Wednesday, December 24, 2003

7th Circuit Upholds Fingerprint Testimony in Unusual Context

The Seventh Circuit has published a decision upholding the testimony of an ATF fingerprint expert. See United States v. Bowman, No. 02-4387 (7th Cir. Dec. 23, 2003) (Posner, Kanne, & Evans, JJ.). What makes the decision unusual is that the ATF expert, who testified for the prosecution, did not match any prints to the defendant, nor indeed to any human being at all.

The defendant in Bowman was charged with unlawful possession of a firearm by a felon. At trial, the issue of possession hinged (or probably should have hinged) primarily on witness credibility. Two police officers had stopped the defendant's vehicle after observing it in an alley, being driven without headlights, in the dark. The defendant's driver's license had expired, and so the police arrested and searched him. The arresting officer testified at trial that during the search, he discovered a handgun in the defendant's jacket pocket, removed it, and made it "safe" by removing the mazagine from the gun and a bullet from its chamber. The arresting officer's partner, who witnessed the arrest, corroborated that testimony. The defendant offered testimony from three family members and friends who also observed the arrest, and who testified that no gun was retrieved from the defendant.

So far, so good. But the prosecution also called an experienced ATF fingerprint expert, who testified that he recovered a latent palm print and thumbprint from the gun. The expert said neither print belonged to the defendant, and that neither had been positively identified. The prosecution then asked the expert whether the location of the thumbprint on the gun was consistent with someone making the gun "safe." Over defense counsel's vigorous objection, the expert was permitted to testify that it was. Defense counsel mounted a vigorous cross-examination, but the jury convicted.

On appeal, the defendant argued that although the ATF agent's expertise in fingerprint identification was unchallenged, he had not been qualified as an expert in gun handling, and that his opinion on the origin of the print was not founded on reliable methods and data. The Seventh Circuit opinion gives short shrift to this argument, in light of the expert's experience, over a 37-year career, in analyzing prints on thousands of weapons, and the witness's ability, on the stand, to demonstrate his familiarity with the weapon and the process of making it "safe."

The defendant's stronger argument, relegated in the Seventh Circuit's opinion to a footnote, may have been that the testimony was more prejudicial than probative. After all, the testimony tended to show, at most, that some human being may have removed the gun's magazine, and/or a bullet from its chamber, at some point during the gun's lifetime. Because such events are routine occurrences in the biography of almost every handgun, the probative value of the testimony seems to approach the vanishing point, absent any testimony matching the prints to the arresting officer.

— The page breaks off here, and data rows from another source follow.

Definition restoreAsset (r : Record_) (registry : Registry) : result Error Record_ :=
  let r := with_times r (utc (CreatedAt r)) (utc (UpdatedAt r)) (Assurances r) (Content r) in
  reject empty_string (ID r) || empty_string (TenantID r) || empty_string (SubjectID r) || empty_string (VerificationID r) ||
         (ContentRevision r =? 0) with ErrInvalid ;;
  reject negb (validRequirementKey (RequirementKey r)) || negb (validClassification (Region r)) || negb (validClassification (RetentionClass r))
    with ErrInvalid ;;
  reject negb (bool_decide (Registry_ r = registry_reference registry)) with ErrInvalid ;;
  let? assurances := validateAcquisition registry (EvidenceType r) (Artefact r) (AcquisitionMethod r) (Assurances r) in
  let r := with_times r (CreatedAt r) (UpdatedAt r) assurances (Content r) in
  reject (Version r <? 1) || is_zero (CreatedAt r) || before (UpdatedAt r) (CreatedAt r) with ErrInvalid ;;
  reject negb (validateLifecycle r) with ErrInvalid ;;
  match AuthenticatedContext r with
  | None => Err ErrInvalid
  | Some context =>
  match NewContent (Content r) context with
  | None => Err ErrInvalid
  | Some content => Ok (with_times r (CreatedAt r) (UpdatedAt r) assurances content)
  end
  end.
Lemma validatedNames_Ok kind names allowed l : validatedNames kind names allowed = Ok l ->
  l = sort_strings names /\ NoDup names /\ forall x, x ∈ names -> x ∈ allowed /\ ascii_text x = true.
Proof.
  unfold validatedNames. intros Hv. go_inv Hv. split; [done|].
  assert (Hgen : forall seen s', rfold (validated_name kind allowed) names seen = Ok s' ->
    NoDup names /\ (forall x, x ∈ names -> x ∉ seen /\ x ∈ allowed /\ ascii_text x = true)).
  { clear Hv0. clear v. induction names as [|x names IH]; intros seen s' Hr; [split; [constructor|set_solver]|]. cbn [rfold] in Hr. apply rbind_Ok in Hr as (t & Hstep & Hr).
    unfold validated_name in Hstep. go_inv Hstep. bprop. apply ParseName_Ok in Hv as [_ Hx]. apply IH in Hr as [Hn Hr]. split.
    - constructor; [|done]. intros Hin. apply Hr in Hin. set_solver.
    - intros y Hy. apply elem_of_cons in Hy as [->|Hy]; [done|]. apply Hr in Hy. set_solver. }
  apply Hgen in Hv0 as [Hn Hx]. split; [done|]. intros x Hin. by apply Hx.
Qed.

Lemma sorted_names kind names allowed l : validatedNames kind names allowed = Ok l -> NoDup l /\ forall x, x ∈ l -> x ∈ allowed /\ ascii_text x = true.
Proof.
  intros (-> & Hn & Hx)%validatedNames_Ok. split; [by apply sort_strings_NoDup|]. intros x Hin. apply Hx. by apply elem_of_sort_strings.
Qed.

(** Every entry of a map built by definitions. *)
Lemma added_definitions {A V : Type} kind (name : A -> Name) (value : A -> result Error V) (P : Name -> V -> Prop) definitions m :
  rfold (add_definition kind name value) definitions ∅ = Ok m ->
  (forall a v, value a = Ok v -> ascii_text (name a) = true -> P (name a) v) -> forall k v, m !! k = Some v -> P k v.
Proof.
  intros Hf HP. apply (rfold_invariant _ (fun m => forall k v, m !! k = Some v -> P k v) _ _ _ Hf); [by intros k v Hk; rewrite lookup_empty in Hk|].
  intros t x t' _ Ht Hx k v Hk. unfold add_definition in Hx. go_inv Hx. apply lookup_insert_Some in Hk as [[<- <-]|[_ Hk]]; [|by apply Ht].
  apply ParseName_Ok in Hv as [_ Hv]. by apply HP.
Qed.

Definition support_ok (v : Vocabulary) (s : MethodSupport) : Prop :=
  exists t, v_evidence v !! SupportEvidenceType s = Some t /\ SupportArtefacts s <> [] /\ NoDup (SupportArtefacts s) /\
    (forall a, a ∈ SupportArtefacts s -> a ∈ TypeArtefacts t) /\ (forall a, a ∈ SupportAssurances s -> a ∈ v_assurances v).

(** What every registry revision keeps. *)
Record vocabulary_ok (v : Vocabulary) : Prop := mk_vocabulary_ok {
  ok_names : forall x, x ∈ v_artefacts v \/ x ∈ v_purposes v \/ x ∈ v_assurances v -> ascii_text x = true;
  ok_types : forall k t, v_evidence v !! k = Some t ->
    TypeName t = k /\ ascii_text k = true /\ TypeArtefacts t <> [] /\ NoDup (TypeArtefacts t) /\ forall a, a ∈ TypeArtefacts t -> a ∈ v_artefacts v;
  ok_methods : forall k m, v_methods v !! k = Some m ->
    MethodName m = k /\ ascii_text k = true /\ Supports m <> [] /\ NoDup (map SupportEvidenceType (Supports m)) /\ Forall (support_ok v) (Supports m);
  ok_constraints : forall k c, v_constraints v !! k = Some c ->
    ConstraintName c = k /\ ascii_text k = true /\ value_kind_valid (ConstraintKind c) = true /\ forall t, t ∈ AppliesTo c -> is_Some (v_evidence v !! t);
}.

Lemma llen_nonzero {A : Type} (l : list A) : llen l <> 0 -> l <> [].
Proof. by intros H ->. Qed.

Definition supports_ok (v : Vocabulary) (s : gset Name * list MethodSupport) : Prop :=
  (forall x, x ∈ map SupportEvidenceType s.2 -> x ∈ s.1) /\ NoDup (map SupportEvidenceType s.2) /\ Forall (support_ok v) s.2.

Lemma validated_support_ok v s x s' : validated_support (v_evidence v) (v_assurances v) s x = Ok s' -> supports_ok v s ->
  supports_ok v s' /\ length s'.2 = S (length s.2).
Proof.
  unfold validated_support. intros Hx (Hin & Hn & Hf). destruct s as [seen validated]. cbn [fst snd] in *. destruct (v_evidence v !! _) as [t|] eqn:Ht; [|done].
  go_inv Hx. bprop. apply sorted_names in Hv as [Hn1 Ha]. apply sorted_names in Hv0 as [_ Has]. unfold supports_ok. cbn [fst snd].
  split; [|rewrite length_app; cbn; lia]. split; [|split].
  - intros y. rewrite map_app, elem_of_app. cbn. set_solver.
  - rewrite map_app. apply NoDup_app. split; [done|]. split; [|cbn; apply NoDup_singleton]. intros y Hy ->%list_elem_of_singleton. set_solver.
  - apply Forall_app. split; [done|]. constructor; [|done]. exists t. cbn. split; [done|]. split; [by apply llen_nonzero|]. split; [done|].
    split; intros a Ha'; [apply Ha, proj1 in Ha'; set_solver|by apply Has].
Qed.

Lemma validated_supports_ok v supports : forall s s', rfold (validated_support (v_evidence v) (v_assurances v)) supports s = Ok s' -> supports_ok v s ->
  supports_ok v s' /\ length s'.2 = (length s.2 + length supports)%nat.
Proof.
  induction supports as [|x supports IH]; intros s s' Hr Hs; cbn [rfold] in Hr; [injection Hr as <-; split; [done|cbn; lia]|].
  apply rbind_Ok in Hr as (t & Hx & Hr). apply validated_support_ok in Hx as [Ht Hl]; [|done]. apply IH in Hr as [Hs' Hl']; [|done].
  split; [done|]. rewrite Hl', Hl. cbn. lia.
Qed.

Lemma validated_method_ok v definition m : validated_method (v_evidence v) (v_assurances v) definition = Ok m ->
  MethodName m = MethodName definition /\ Supports m <> [] /\ NoDup (map SupportEvidenceType (Supports m)) /\ Forall (support_ok v) (Supports m).
Proof.
  unfold validated_method. intros Hm. go_inv Hm. bprop. cbn [MethodName Supports]. split; [done|].
  apply validated_supports_ok in Hv as [(_ & Hn & Hf) Hlen]; [|repeat split; [set_solver|constructor|constructor]].
  split; [|done]. intros Hnil. rewrite Hnil in Hlen. cbn in Hlen. destruct (Supports definition); [done|cbn in Hlen; lia].
Qed.

Lemma vocabulary_of_ok revision definitions v : vocabulary_of revision definitions = Ok v -> vocabulary_ok v.
Proof.
  unfold vocabulary_of. intros Hv. go_inv Hv. split; cbn [v_artefacts v_purposes v_assurances v_evidence v_methods v_constraints].
  - intros x [Hx|[Hx|Hx]]; [by eapply (added_names _ _ _ _ Hv0)|by eapply (added_names _ _ _ _ Hv1)|by eapply (added_names _ _ _ _ Hv2)].
  - apply (added_definitions _ _ _ _ _ _ Hv3). intros a t Ht Ha. unfold validated_type in Ht. go_inv Ht. bprop. apply sorted_names in Hv as [Hn Hin].
    cbn. split; [done|]. split; [done|]. split; [by apply llen_nonzero|]. split; [done|]. intros x Hx. by apply Hin.
  - apply (added_definitions _ _ _ _ _ _ Hv4). intros a m Hm Ha.
    by destruct (validated_method_ok (mk_vocabulary revision "" v0 v3 v4 v1 v2 v5) _ _ Hm) as (-> & ? & ? & ?).
  - apply (added_definitions _ _ _ _ _ _ Hv5). intros a c Hc Ha. unfold validated_constraint in Hc. go_inv Hc. bprop. apply sorted_names in Hv as [_ Hin].
    cbn. split; [done|]. split; [done|]. split; [done|]. intros t Ht. apply elem_of_dom. by apply Hin.
Qed.

(** *** The canonical document determines the revision *)

Lemma elem_of_entries {V : Type} (name : V -> Name) (m : gmap Name V) v : v ∈ entries name m <-> exists k, m !! k = Some v.
Proof.
  unfold entries. rewrite elem_of_sort_by, list_elem_of_In, in_map_iff. split.
  - intros ([k x] & <- & Hin). exists k. by apply elem_of_map_to_list, list_elem_of_In.
  - intros [k Hk]. exists (k, v). split; [done|]. by apply list_elem_of_In, elem_of_map_to_list.
Qed.

Lemma entries_pin {V W : Type} (name : V -> Name) (view : V -> W) (viewed : W -> Name) (m m' : gmap Name V) :
  (forall v, viewed (view v) = name v) -> (forall k v, m !! k = Some v -> name v = k) -> (forall k v, m' !! k = Some v -> name v = k) ->
  map view (entries name m) = map view (entries name m') -> forall k, view <$> m !! k = view <$> m' !! k.
Proof.
  intros Hview Hm Hm' He.
  assert (Hone : forall n n', (forall k v, n !! k = Some v -> name v = k) -> (forall k v, n' !! k = Some v -> name v = k) ->
    map view (entries name n) = map view (entries name n') -> forall k v, n !! k = Some v -> exists v', n' !! k = Some v' /\ view v = view v').
  { intros n n' Hn Hn' Hnn k v Hk. assert (Hin : In (view v) (map view (entries name n))) by (apply in_map, list_elem_of_In, elem_of_entries; eauto).
    rewrite Hnn in Hin. apply in_map_iff in Hin as (v' & Hv & [k' Hk']%list_elem_of_In%elem_of_entries). exists v'. split; [|done].
    enough (k' = k) as <- by done. rewrite <- (Hn' k' v' Hk'), <- (Hn k v Hk), <- !Hview. by f_equal. }
  intros k. destruct (m !! k) as [v|] eqn:Hk.
  - destruct (Hone m m' Hm Hm' He k v Hk) as (v' & -> & Hv). cbn. by f_equal.
  - destruct (m' !! k) as [v'|] eqn:Hk'; [|done]. destruct (Hone m' m Hm' Hm (eq_sym He) k v' Hk') as (v & Hv & _). congruence.
Qed.

Lemma elements_pin (x y : gset Name) : sort_strings (elements x) = sort_strings (elements y) -> x = y.
Proof.
  intros He. apply set_eq. intros a. rewrite <- !elem_of_elements, <- (elem_of_sort_strings a (elements x)), <- (elem_of_sort_strings a (elements y)). by rewrite He.
Qed.

(** Two revisions that answer every question alike; the supports of a method are a
    set. *)
Record same_answers (v v' : Vocabulary) : Prop := mk_same_answers {
  same_artefacts : v_artefacts v = v_artefacts v';
  same_purposes : v_purposes v = v_purposes v';
  same_assurances : v_assurances v = v_assurances v';
  same_types : v_evidence v = v_evidence v';
  same_constraints : v_constraints v = v_constraints v';
  same_methods : forall k, canonical_method <$> v_methods v !! k = canonical_method <$> v_methods v' !! k;
}.

Lemma canonical_pins v v' : vocabulary_ok v -> vocabulary_ok v' -> canonicalDefinitions v = canonicalDefinitions v' -> same_answers v v'.
Proof.
  intros [_ Ht Hm Hc] [_ Ht' Hm' Hc'] He. injection He as _ Ha He Hme Hp Has Hce. split; [by apply elements_pin..| | |].
  - apply map_eq. intros k. assert (Hp' : id <$> v_evidence v !! k = id <$> v_evidence v' !! k).
    { apply (entries_pin TypeName id TypeName); [done|intros; by eapply Ht|intros; by eapply Ht'|by rewrite !map_id]. } by rewrite !option_fmap_id in Hp'.
  - apply map_eq. intros k. assert (Hp' : id <$> v_constraints v !! k = id <$> v_constraints v' !! k).
    { apply (entries_pin ConstraintName id ConstraintName); [done|intros; by eapply Hc|intros; by eapply Hc'|by rewrite !map_id]. } by rewrite !option_fmap_id in Hp'.
  - apply (entries_pin MethodName canonical_method MethodName); [done|intros; by eapply Hm|intros; by eapply Hm'|done].
Qed.

Lemma forallb_elem {A : Type} (p : A -> bool) (l : list A) : (forall x, x ∈ l -> p x = true) -> forallb p l = true.
Proof. intros Hp. apply List.forallb_forall. intros x Hx. by apply Hp, list_elem_of_In. Qed.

Faced with the task of upholding a conviction they consider essentially righteous, the appellate courts commonly invoke the harmless error doctrine, at least in the alternative. That path was open to the Seventh Circuit in Bowman, but the panel chose not to travel down it. One reason may be that the core theory of the defendant's case was that the handgun was planted -- an issue that would have boiled down to a swearing contest, but for the ATF expert's testimony, and as to which that testimony may well have broken any tie in the jurors' minds. A "harmless error" ruling might not ring true, in such circumstances.

Because the controversy in Bowman does seem to have been primarily a matter of weight, which any juror of reasonable intelligence could evaluate, the appellate outcome may be defensible. All the same, the government's use of such insubstantial "expert" testimony seems vaguely disquieting, as does the Seventh Circuit's failure to see any real difficulty with it. The expert's opinion was near the fringes of his expertise, if not beyond it. And this is the sort of case in which the witness seems to have been called more to impart the sheen of expertise to the prosecution's theory, than for any probative value his testimony may truly have contained -- a problem that could have been averted, perhaps, if the same testimony had been offered, say, by the arresting officer, in the form of lay opinion.
Fed. R. Evid. 702: If scientific, technical, or other specialized knowledge will assist the trier of fact to understand the evidence or to determine a fact in issue, a witness qualified as an expert by knowledge, skill, experience, training, or education, may testify thereto in the form of an opinion or otherwise, if (1) the testimony is based upon sufficient facts or data, (2) the testimony is the product of reliable principles and methods, and (3) the witness has applied the principles and methods reliably to the facts of the case.